> >

Permintaan Maaf Belanda dan Sekelumit Kisah Kepindahan Ibu Kota Jakarta di Zaman Revolusi

Dongeng kebangsaan | 21 Februari 2022, 06:10 WIB
Perdana Menteri Belanda Mark Rutte. (Sumber: Associated Press)

JAKARTA, KOMPAS.TV- Pemerintah Belanda pada hari Kamis (17/2/2022) meminta maaf kepada rakyat Indonesia atas penggunaan kekerasan oleh militer Belanda selama masa Perang Kemerdekaan 1945-1949.

Permintaan maaf itu disampaikan langsung oleh Perdana Menteri Belanda Mark Rutte dalam konferensi pers di Brussels, ibu kota Belgia.

Rutte mengatakan pemerintahnya mengakui seluruh temuan yang dihasilkan tinjauan sejarah yang bagi Belanda sangat penting.

Menurut penelitian tersebut, Belanda melakukan kekerasan secara sistematis, keterlaluan, dan tidak etis dalam upayanya mengambil kembali kendali atas Indonesia, bekas jajahannya.

Penelitian dan kajian sejarah resmi yang didanai pemerintah Belanda itu memublikasikan temuan yang menyimpulkan, pasukan Belanda menggunakan “kekerasan ekstrem”, seringkali dengan sengaja, selama perang kemerdekaan Indonesia. Sementara pada saat itu, para pemimpin militer dan politikus di Belanda sebagian besar mengabaikan ekses tersebut.

Aksi kekerasan tentara Belanda di tanah air pasca kemerdekaan 1945-1949, sebenarnya tidak sedikit dikupas oleh orang Indonesia sendiri.   

Wartawan Rosihan Anwar, misalnya, mengabadikan kisah tersebut dalam sebuah buku "Kisah-kisah Jakarta Setelah Proklamasi," yang diterbitkan Pustaka Jaya tahun 1976.

Dalam buku tersebut digambarkan, setelah proklamasi kemerdekaan 1945, situasi ibu kota Jakarta justru tidak aman.
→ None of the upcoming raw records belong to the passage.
(** X13.  On a well-formed table, withdrawing a publication right after
    tipc_nametbl_insert_publ returned it gives the publication back,
    sends every subscriber that got the PUBLISHED report the same report
    as WITHDRAWN, and restores the table: exactly, when the type was new
    (its sequence is created by the publish and unlinked again by the
    withdrawal) or when the range already had a sub-sequence; otherwise
    the sequence keeps its live sub-sequences and subscribers, and is
    unlinked if it has neither. *)
Theorem publish_withdraw_restores tbl type lower upper scope node port key
        al publ tbl1 reports :
  nametbl_inv tbl = true ->
  (forall ns, nametbl_find_seq tbl type = Some ns ->
              alloc ns * 2 <= max_alloc) ->
  tipc_nametbl_insert_publ TIPC_NODE_SCOPE in_own_node tbl
    type lower upper scope node port key al = (Some publ, tbl1, reports) ->
  forall inst, lower <= inst <= upper ->
  exists tbl2,
    tipc_nametbl_remove_publ in_own_node tbl1 type inst node port key
    = Some (Some publ, tbl2, map withdrawn reports) /\
    match nametbl_find_seq tbl type with
    | None => tbl2 = tbl
    | Some seq =>
      match nameseq_find_subseq seq lower with
      | Some _ => tbl2 = tbl
      | None =>
        if unused seq
        then tbl2 = set_bucket tbl (hash (s32 type))
                      (unlink_seq type (bucket_of tbl (hash (s32 type))))
        else exists seq2,
               tbl2 = update_seq tbl type seq2 /\
               live seq2 = live seq /\ first_free seq2 = first_free seq /\
               subscriptions seq2 = subscriptions seq /\
               nameseq_inv seq2 = true
      end
    end.
Proof.
  intros Hinv Hroom Hres inst Hinst.
  pose proof (nametbl_inv_length tbl Hinv) as Hlen.
  pose proof (hash_range (s32 type)) as Hh.
  revert Hres. unfold tipc_nametbl_insert_publ.
  destruct (Z.ltb_spec TIPC_NODE_SCOPE scope); [discriminate|].
  destruct (Z.ltb_spec upper lower); [discriminate|]. cbn [orb].
  destruct (nametbl_find_seq tbl type) as [seq|] eqn:Hfind.
  - pose proof (nametbl_inv_find tbl type seq Hinv Hfind) as Hseq.
    pose proof (find_seq_type tbl type seq Hfind) as Hty.
    destruct (tipc_nameseq_insert_publ in_own_node seq type lower upper
                scope node port key al) as [[p ns'] rep] eqn:Hins.
    intros [= -> <- ->].
    destruct (insert_publ_shape in_own_node seq type lower upper scope node
                port key al _ _ _ Hseq
                ltac:(lia) (Hroom seq eq_refl) Hins)
      as [_ [Hty' [_ [_ [_ Hcase]]]]].
    destruct (insert_remove_shape in_own_node seq type lower upper
                scope node port key al _ _ _ Hseq ltac:(lia)
                (Hroom seq eq_refl) Hins inst Hinst)
      as [ns'' [Hrem [Hlive [Hff [Hsub [Hty'' [Hinv'' Hsame]]]]]]].
    assert (Hf1 : nametbl_find_seq (update_seq tbl type ns') type = Some ns')
      by (apply (find_seq_update tbl type seq); auto; congruence).
    rewrite (remove_publ_table _ _ _ _ _ _ _ ns' Hf1), Hrem.
    assert (Hrep : map withdrawn reports
                   = report_subscriptions (subscriptions seq) publ
                       TIPC_WITHDRAWN
                       match nameseq_find_subseq seq lower with
                       | Some _ => false
                       | None => true
                       end).
    { destruct (nameseq_find_subseq seq lower);
        [destruct Hcase as [_ [_ [_ [_ [_ [_ ->]]]]]]
        |destruct Hcase as [_ [_ ->]]]; apply withdrawn_reports. }
    rewrite Hrep. eexists. split; [reflexivity|].
    change ((first_free ns'' =? 0) &&
            match subscriptions ns'' with [] => true | _ :: _ => false end)
      with (unused ns'').
    assert (Hun : unused ns'' = unused seq)
      by (unfold unused; now rewrite Hff, Hsub).
    rewrite Hun.
    destruct (nameseq_find_subseq seq lower) as [idx|] eqn:Hsubseq.
    + assert (Hnot : unused seq = false).
      { pose proof Hseq as H'. apply nameseq_inv_spec in H'.
        destruct H' as [Hb _]. apply array_bounds_spec in Hb.
        destruct (find_subseq_range seq lower idx Hb Hsubseq) as [Hidx _].
        unfold unused. destruct (Z.eqb_spec (first_free seq) 0); [lia|].
        reflexivity. }
      rewrite Hnot, (Hsame eq_refl).
      rewrite update_seq_twice by (auto; congruence).
      now apply update_seq_same.
    + destruct (unused seq).
      * apply unlink_after_update; auto. congruence.
      * exists ns''. split; [apply update_seq_twice; auto; congruence|].
        auto.
  - destruct (nseq_ok al && sseq_ok al); [|discriminate].
    set (b := bucket_of tbl (hash (s32 type))).
    set (tbl0 := set_bucket tbl (hash (s32 type))
                            (tipc_nameseq_create type :: b)).
    destruct (tipc_nameseq_insert_publ in_own_node
                (tipc_nameseq_create type) type lower upper
                scope node port key al) as [[p ns'] rep] eqn:Hins.
    intros [= -> <- ->].
    assert (Hlen0 : Z.of_nat (length (seq_hlist tbl0)) = TIPC_NAMETBL_SIZE)
      by (apply length_link_seq; auto).
    assert (Hf0 : nametbl_find_seq tbl0 type = Some (tipc_nameseq_create type))
      by (apply find_seq_link; auto).
    destruct (insert_publ_shape in_own_node (tipc_nameseq_create type) type
                lower upper scope node port key al _ _ _
                (nameseq_create_inv type) ltac:(lia)
                ltac:(vm_compute; discriminate) Hins)
      as [_ [Hty' [_ [_ [_ Hcase]]]]].
    destruct (insert_remove_shape in_own_node
                (tipc_nameseq_create type) type lower upper scope node
                port key al _ _ _ (nameseq_create_inv type) ltac:(lia)
                ltac:(vm_compute; discriminate) Hins inst Hinst)
      as [ns'' [Hrem [Hlive [Hff [Hsub [Hty'' [Hinv'' Hsame]]]]]]].
    cbn [tipc_nameseq_create ns_type first_free subscriptions] in *.
    assert (Hf1 : nametbl_find_seq (update_seq tbl0 type ns') type = Some ns')
      by (apply (find_seq_update tbl0 type (tipc_nameseq_create type));
          auto).
    rewrite (remove_publ_table _ _ _ _ _ _ _ ns' Hf1), Hrem.
    assert (Hrep : map withdrawn reports = []).
    { assert (Hn : nameseq_find_subseq (tipc_nameseq_create type) lower
                   = None) by reflexivity.
      rewrite Hn in Hcase. destruct Hcase as [_ [_ ->]]. reflexivity. }
    rewrite Hrep, Hff, Hsub. cbn [Z.eqb andb].
    eexists. split.
    + assert (Hn : nameseq_find_subseq (tipc_nameseq_create type) lower
                   = None) by reflexivity.
      rewrite Hn. reflexivity.
    + rewrite unlink_after_update by auto.
      unfold tbl0. rewrite bucket_of_set_bucket by lia.
      cbn [unlink_seq tipc_nameseq_create ns_type]. rewrite Z.eqb_refl.
      rewrite set_bucket_twice by lia. apply set_bucket_same. lia.
Qed.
Banyak pemuda yang turun ke jalan-jalan bentrok dengan pasukan Jepang atau Belanda.

Baca Juga: Isi Permintaan Maaf PM Belanda Mark Rutte untuk Indonesia

Bukan hanya itu, ternyata banyak juga orang yang masih mendukung Belanda, terutama tentara NICA. Menurut penuturan Rosihan Anwar, kala itu disebutnya zaman "siap-siapan" yaitu ketika anak muda memiliki kode "siap" untuk menyerang musuh-musuh mereka. 

Belanda memang masih terus melakukan penyerangan terhadap para pemuda kala itu selain tidak mengakui proklamasi kemerdekaan. 

Adinegoro, wartawan Pewarta Deli saat tiba dari Medan menyebutkan kondisi Jakarta kala itu, "Bukan suasana kemerdekaan."

Adinegoro menggambarkan peristiwa kekacauan di Jakarta oleh para tentara NICA. Teror dan saling serang bukan saja terjadi antara tentara sekutu dengan para pemuda di Jakarta, namun juga menyasar para tokoh. Tercatat pada 20 Desember 1945 pukul 12 siang, rumah Perdana Menteri Sjahrir diobrak-abrik 7 orang NICA.

Tak menemukan Sjahrir di rumahnya, para tentara mencegat Sjahrir di jalanan. Kala itu, Sjahrir yang tak punya pengawal menyetir sendiri mobilnya. Siang itu, tiba-tiba lima serdadu menyetop dan menembak ke arahnya. Beruntung, hanya kena kap mobil.